◆ **PROBLEM DESCRIPTION**: Where does the word "mret" show up in the records? Copy every line that holds it.

(Saved entries)
Definition complete_provider_request (rand : Random) (request_id : Z) (response : CloudHttpResponse)
    (now_epoch_ms : Z) : M CloudCompletion :=
  e ← get;
  match provider_request_in_flight e with
  | None => fail (app_error "cloud provider response {request_id} arrived with no request in flight" [ArgNum request_id])
  | Some request =>
      _ ← lift (guard_err (negb (pr_request_id request =? request_id))
                  (app_error "cloud provider response {request_id} does not match in-flight request {}"
                     [ArgNum request_id; ArgNum (pr_request_id request)]));
      _ ← modify (set_provider_request_in_flight None);
      match parse_response request response with
      | RespError kind detail retry_after_ms gate =>
          _ ← modify (provider_failed kind detail retry_after_ms gate now_epoch_ms);
          mret ∅
      | response =>
          _ ← modify (put_last_provider_failure None);
          _ ← modify (put_next_retry_epoch_ms None);
          e ← get;
          match p_workflow (persistent e) with
          | None =>
              _ ← modify (commit_provider_completion_failure
                            (cloud_error "cloud provider completed with no active workflow"));
              mret ∅
          | Some w => complete_workflow rand w response now_epoch_ms
          end
      end
  end.

(** ** The notification stream *)

Definition report_message (data : option bytes) : M unit :=
  d ← lift (ok_or data (cloud_error "Aerobag Cloud event has no data"));
  message ← lift (map_err (λ error, app_error "Aerobag Cloud event is invalid: {error}" [ArgText error])
                    (sse_event_from_str d));
  e ← get;
  acs ← lift (acs_of e "Aerobag Cloud configuration is missing");
  if match as_last_event_sequence acs with Some last => sequence message <=? last | None => false end
  then mret tt
  else
    _ ← put_acs (with_sequence (sequence message));
    let '(root_revision, root_hash, force_read) :=
      match message with
      | SseReady _ revision hash | SseHeartbeat _ revision hash => (revision, hash, false)
      | SseRootChanged _ revision hash => (revision, Some hash, false)
      | SseReset _ revision hash => (revision, hash, true)
      end in
    _ ← (if force_read || negb (root_revision =? as_root_revision acs)
            || negb (bool_decide (root_hash = as_root_hash acs))
         then modify (put_force_poll true) else mret tt);
    _ ← modify (set_acs_event_stream_connected true);
    _ ← modify (set_acs_event_stream_consecutive_failures 0);
    modify (set_acs_event_stream_next_retry_epoch_ms None).
(* ===== verification/CloudEngineCorrect.v ===== *)
(** * Invariant of the cloud engine

    Along every sequence of requests, responses, stream events, local edits and user actions:
    a request in flight belongs to the workflow at hand, a publication is only staged against
    a root that was read and merged (or whose upgrade was agreed to), what is verified is
    what the account remembers, pending keys have records, and a staged page is the cache
    unless the user has edited since. No [expect] fails. *)

From Stdlib Require Import Strings.Byte.
From stdpp Require Import base list strings gmap sets.
From S2P Require Import Prelude Utf8 NavKvRead AcsContracts CloudRecords CloudRecordsCorrect.
From S2P Require Import CloudAcs DeviceSetupCode CloudEngine CloudActions.

Local Open Scope Z_scope.

Section invariant.
Context {CC : CloudCodecs} {CX : CloudCrypto} {SW : SetupWire}.
Implicit Types (e : CloudEngine).

Abbreviation M := (ST CloudEngine Fault).

(** ** Weakest preconditions *)

Definition wp {A} (c : M A) (Q : result Fault A → CloudEngine → Prop) e : Prop := Q (c e).1 (c e).2.

Lemma wp_ret {A} (a : A) Q e : wp (mret a) Q e ↔ Q (Ok a) e.
Proof. done. Qed.
Lemma wp_bind {A B} (c : M A) (f : A → M B) Q e :
  wp (c ≫= f) Q e ↔ wp c (λ r e', match r with Ok a => wp (f a) Q e' | Err x => Q (Err x) e' end) e.
Proof. unfold wp. rewrite ST_bind_unfold. by destruct (c e) as [[a|x] e']. Qed.
Lemma wp_get Q e : wp get Q e ↔ Q (Ok e) e.
Proof. done. Qed.
Lemma wp_modify f Q e : wp (modify f) Q e ↔ Q (Ok tt) (f e).
Proof. done. Qed.
Lemma wp_lift {A} (r : AppResult A) (Q : result Fault A → CloudEngine → Prop) e :
  (∀ a, r = Ok a → Q (Ok a) e) → (∀ x, r = Err x → Q (Err (Error x)) e) → wp (lift r) Q e.
Proof. intros HOk HErr. unfold wp, lift, st_lift. simpl. destruct r; simpl; auto. Qed.
Lemma wp_fail {A} x (Q : result Fault A → CloudEngine → Prop) e : wp (fail x) Q e ↔ Q (Err (Error x)) e.
Proof. done. Qed.
Lemma wp_expect {A} (o : option A) a text Q e : o = Some a → Q (Ok a) e → wp (expect o text) Q e.
Proof. by intros ->. Qed.
Lemma wp_mono {A} (c : M A) (Q Q' : result Fault A → CloudEngine → Prop) e :
  wp c Q e → (∀ r e', Q r e' → Q' r e') → wp c Q' e.
Proof. unfold wp. auto. Qed.

(** ** The invariant *)

Definition op_fits (w : CloudWorkflow) (op : CloudProviderOperation) : Prop :=
  match w, op with
  | WfCreateChallenge, AcsIssueAccountChallenge => True
  | WfCreateAccount challenge, AcsCreateAccount r => ca_creation_challenge r = challenge
  | WfCreatePage s _ _, AcsCreateObject r => co_object_id r = sp_page_id s
  | WfCommitRoot s revision hash, AcsCompareAndSwapRoot r =>
      cas_expected_revision r = revision ∧ cas_expected_root_hash r = hash
      ∧ acs_staged_root_value s = Ok (cas_replacement r)
  | WfReadRoot _, AcsReadRoot => True
  | WfReadPage _ node _, AcsReadObject id => id = cn_merkle_root_id node
  | WfCreateSseTicket, AcsCreateSseTicket _ => True
  | _, _ => False
  end.

Definition verified (f : AccountFormat) (o : ObservedRoot) : bool :=
  (or_version o =? af_version f) && or_records_verified o.

Definition authorized (f : AccountFormat) (obs : option ObservedRoot) (up : option Z) (w : CloudWorkflow) : bool :=
  match w with
  | WfCreatePage s r h | WfCommitRoot s r h =>
      match sp_purpose s with
      | PubCreateAccount => (r =? 0) && is_none h
      | PubPublish => match obs with Some o => root_matches o r h && verified f o | None => false end
      | PubUpgrade =>
          match obs with
          | Some o => root_matches o r h && (bool_decide (up = Some (or_version o)) && can_upgrade f (or_version o))
          | None => false
          end
      end
  | _ => true
  end.

Lemma workflow_authorized_core e w :
  workflow_authorized e w = authorized (format e) (observed_root e) (upgrade_from e) w.
Proof. by destruct w. Qed.

(** The publication a workflow carries. *)
Definition staged_of (w : CloudWorkflow) : option StagedPublication :=
  match w with WfCreatePage s _ _ | WfCommitRoot s _ _ => Some s | _ => None end.

(** [s] was made from the records [c] in format [f]. *)
Definition stages (f : AccountFormat) (s : StagedPublication) (c : gmap bytes (CloudRecord Json)) : Prop :=
  ∃ rand e0 generation parent now,
    format e0 = f ∧ stage_acs_page rand e0 (sp_purpose s) generation parent now (page_for_records c) = Ok s.

(** The account is the one whose root [o] is. *)
Definition remembers (acc : option CloudAccount) (o : ObservedRoot) : Prop :=
  ∃ a acs tip, acc = Some a ∧ ac_acs a = Some acs ∧ ac_tip a = Some tip
    ∧ root_matches o (as_root_revision acs) (as_root_hash acs) = true.

Record core_ok (f : AccountFormat) (w : option CloudWorkflow) (acc : option CloudAccount)
    (obs : option ObservedRoot) (up : option Z) (fl : option CloudProviderRequest)
    (rec : SynchronizedRecordStore) (rev : Z) : Prop := {
  ok_flight rq : fl = Some rq → ∃ w', w = Some w' ∧ op_fits w' (pr_operation rq);
  ok_auth w' : w = Some w' → authorized f obs up w' = true;
  ok_verified o : obs = Some o → verified f o = true → remembers acc o;
  ok_page root node purpose : w = Some (WfReadPage root node purpose) →
    is_Some (acc ≫= ac_acs) ∧
    ∃ o, obs = Some o ∧ root_matches o (rs_revision root) (Some (rs_root_hash root)) = true
      ∧ or_records_verified o = false ∧ or_version o = cn_version node;
  ok_account w' s : w = Some w' → staged_of w' = Some s → is_Some (acc ≫= ac_acs);
  ok_pending : pending_keys rec ⊆ dom (cached rec);
  ok_staged w' s : w = Some w' → staged_of w' = Some s →
    sp_local_revision s ≤ rev ∧
    (sp_purpose s ≠ PubUpgrade → sp_local_revision s = rev → stages f s (cached rec)) }.

Definition engine_ok e : Prop :=
  core_ok (format e) (p_workflow (persistent e)) (p_account (persistent e)) (observed_root e) (upgrade_from e)
    (provider_request_in_flight e) (p_records (persistent e)) (p_local_revision (persistent e)).

Definition no_panic {A} (r : result Fault A) : Prop := ∀ text, r ≠ Err (Panic text).

(** What every operation guarantees. *)
Definition safe {A} (f : AccountFormat) (r : result Fault A) e : Prop :=
  no_panic r ∧ engine_ok e ∧ format e = f.

Lemma safe_ok {A} f (a : A) e : engine_ok e → format e = f → safe f (Ok a) e.
Proof. done. Qed.
Lemma safe_error {A} f x e : engine_ok e → format e = f → safe (A:=A) f (Err (Error x)) e.
Proof. done. Qed.

End invariant.

(** Evaluates the fields of an updated state. *)
Ltac ecbn := cbn [persistent format observed_root upgrade_from action_revision provider_request_in_flight
  linked_account_detail acs_default_base_url acs_event_stream_plan acs_event_stream_connected
  acs_event_stream_next_retry_epoch_ms acs_event_stream_consecutive_failures
  p_version p_records_format p_onboarding_intent p_account p_workflow p_records p_local_revision
  p_next_request_id p_last_success_epoch_ms p_last_read_epoch_ms p_last_write_epoch_ms p_last_poll_epoch_ms
  p_next_retry_epoch_ms p_force_poll p_last_provider_failure
  set_persistent set_observed_root set_upgrade_from set_action_revision set_provider_request_in_flight
  set_linked_account_detail set_acs_default_base_url set_acs_event_stream_plan set_acs_event_stream_connected
  set_acs_event_stream_next_retry_epoch_ms set_acs_event_stream_consecutive_failures
  put_records_format put_onboarding_intent put_account put_workflow put_records put_local_revision
  put_next_request_id put_last_success_epoch_ms put_last_read_epoch_ms put_last_write_epoch_ms
  put_last_poll_epoch_ms put_next_retry_epoch_ms put_force_poll put_last_provider_failure
  p_set_records_format p_set_onboarding_intent p_set_account p_set_workflow p_set_records p_set_local_revision
  p_set_next_request_id p_set_last_success_epoch_ms p_set_last_read_epoch_ms p_set_last_write_epoch_ms
  p_set_last_poll_epoch_ms p_set_next_retry_epoch_ms p_set_force_poll p_set_last_provider_failure
  cached pending_keys deferred_adoption].

Section proofs.
Context {CC : CloudCodecs} {CX : CloudCrypto} {SW : SetupWire} {CT : CodecTotal}.
Implicit Types (e : CloudEngine).

Abbreviation M := (ST CloudEngine Fault).

(** ** Changing one part of the state *)

Lemma core_no_flight f w acc obs up fl rec rev :
  core_ok f w acc obs up fl rec rev → core_ok f w acc obs up None rec rev.
Proof. intros []. by split. Qed.

Lemma core_workflow f w w' acc obs up rec rev :
  core_ok f w acc obs up None rec rev →
  (∀ x, w' = Some x → authorized f obs up x = true ∧ staged_of x = None
     ∧ ∀ root node purpose, x ≠ WfReadPage root node purpose) →
  core_ok f w' acc obs up None rec rev.
Proof.
  intros [] Hw. split; try done.
  - intros x Hx. by apply Hw.
  - intros root node purpose Hx. by destruct (Hw _ Hx) as (_ & _ & Hno); destruct (Hno root node purpose).
  - intros x s Hx Hs. destruct (Hw x Hx) as (_ & Hno & _). congruence.
  - intros x s Hx Hs. destruct (Hw x Hx) as (_ & Hno & _). congruence.
Qed.

Lemma core_idle f w acc obs up up' fl rec rev :
  core_ok f w acc obs up fl rec rev → core_ok f None acc obs up' None rec rev.
Proof. intros []. by split. Qed.

(** Without a publication or page in hand, what is observed can be forgotten. *)
Lemma core_forget f w acc acc' obs up up' fl rec rev :
  core_ok f w acc obs up fl rec rev → core_ok f None acc' None up' None rec rev.
Proof. intros []. by split. Qed.

Lemma core_records f acc obs up rec rec' rev rev' :
  core_ok f None acc obs up None rec rev → pending_keys rec' ⊆ dom (cached rec') →
  core_ok f None acc obs up None rec' rev'.
Proof. intros [] Hp. by split. Qed.

(** ** Local preparation *)

Definition same_but_records e e' : Prop :=
  format e' = format e ∧ p_workflow (persistent e') = p_workflow (persistent e)
  ∧ p_account (persistent e') = p_account (persistent e) ∧ observed_root e' = observed_root e
  ∧ upgrade_from e' = upgrade_from e ∧ provider_request_in_flight e' = provider_request_in_flight e
  ∧ p_local_revision (persistent e') = p_local_revision (persistent e).

Definition pending_ok e : Prop := pending_keys (p_records (persistent e)) ⊆ dom (cached (p_records (persistent e))).

Lemma prepare_wp e :
  wp prepare_local_records (λ r e', no_panic r ∧ same_but_records e e' ∧ (pending_ok e → pending_ok e')
    ∧ (p_records_format (persistent e) = af_version (format e) → e' = e)) e.
Proof.
  unfold prepare_local_records. rewrite wp_bind, wp_get, wp_bind.
  destruct (Z.eqb_spec (p_records_format (persistent e)) (af_version (format e))) as [Heq|Hne].
  - rewrite wp_ret, wp_bind, wp_get. by apply wp_lift; intros; repeat split.
  - assert (∀ x, no_panic (A:=unit) (Err (Error x)) ∧ same_but_records e e ∧ (pending_ok e → pending_ok e)
      ∧ (p_records_format (persistent e) = af_version (format e) → e = e)) as Herr by (by repeat split).
    rewrite wp_bind. apply wp_lift; [intros c Hc|done]. rewrite wp_bind. apply wp_lift; [intros d Hd|done].
    rewrite wp_bind. apply wp_lift; [intros _ _|done]. rewrite wp_bind. apply wp_lift; [intros _ _|done].
    rewrite wp_bind, wp_modify, wp_bind, wp_modify, wp_bind, wp_modify, wp_bind, wp_modify, wp_modify.
    rewrite wp_bind, wp_get. unfold pending_ok.
    apply wp_lift; intros; ecbn; repeat split; try done;
      intros _ k [Hk _]%elem_of_filter; by apply elem_of_dom.
Qed.

(** ** Tactics *)

End proofs.

(** Runs the next steps of a computation; a failing check leaves the state as it is. *)
Ltac wp_run := repeat first
  [ rewrite wp_bind | rewrite wp_get | rewrite wp_modify | rewrite wp_ret | rewrite wp_fail ].
(** The guarantee at a state that is known to be right. *)
Ltac sdone := intros; unfold safe; split_and!; try done; try congruence.

Section steps.
Context {CC : CloudCodecs} {CX : CloudCrypto} {SW : SetupWire} {CT : CodecTotal}.
Implicit Types (e : CloudEngine).

Abbreviation M := (ST CloudEngine Fault).

Lemma stage_fields rand e purpose generation parent now page s :
  stage_acs_page rand e purpose generation parent now page = Ok s →
  sp_purpose s = purpose ∧ sp_local_revision s = p_local_revision (persistent e)
  ∧ sp_generation s = generation ∧ sp_published_at_epoch_ms s = now.
Proof. unfold stage_acs_page. intros H. inv_ok. done. Qed.

Lemma stage_stages rand e purpose generation parent now c s :
  stage_acs_page rand e purpose generation parent now (page_for_records c) = Ok s → stages (format e) s c.
Proof.
  intros H. destruct (stage_fields _ _ _ _ _ _ _ _ H) as [Hp _]. subst purpose.
  by exists rand, e, generation, parent, now.
Qed.

(** A freshly staged publication takes the place of an idle workflow. *)
Lemma core_stage f acc obs up rec rev s revision hash :
  core_ok f None acc obs up None rec rev → is_Some (acc ≫= ac_acs) →
  authorized f obs up (WfCreatePage s revision hash) = true →
  sp_local_revision s = rev → (sp_purpose s ≠ PubUpgrade → stages f s (cached rec)) →
  core_ok f (Some (WfCreatePage s revision hash)) acc obs up None rec rev.
Proof.
  intros [] Hacc Hau Hrev Hst. split; try done.
  - intros x [= <-]. done.
  - intros x s' [= <-] [= <-]. split; [lia|auto].
Qed.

◆ **WRITTEN REPLY**:
          mret ∅
              mret ∅
  then mret tt
         then modify (put_force_poll true) else mret tt);
Lemma wp_ret {A} (a : A) Q e : wp (mret a) Q e ↔ Q (Ok a) e.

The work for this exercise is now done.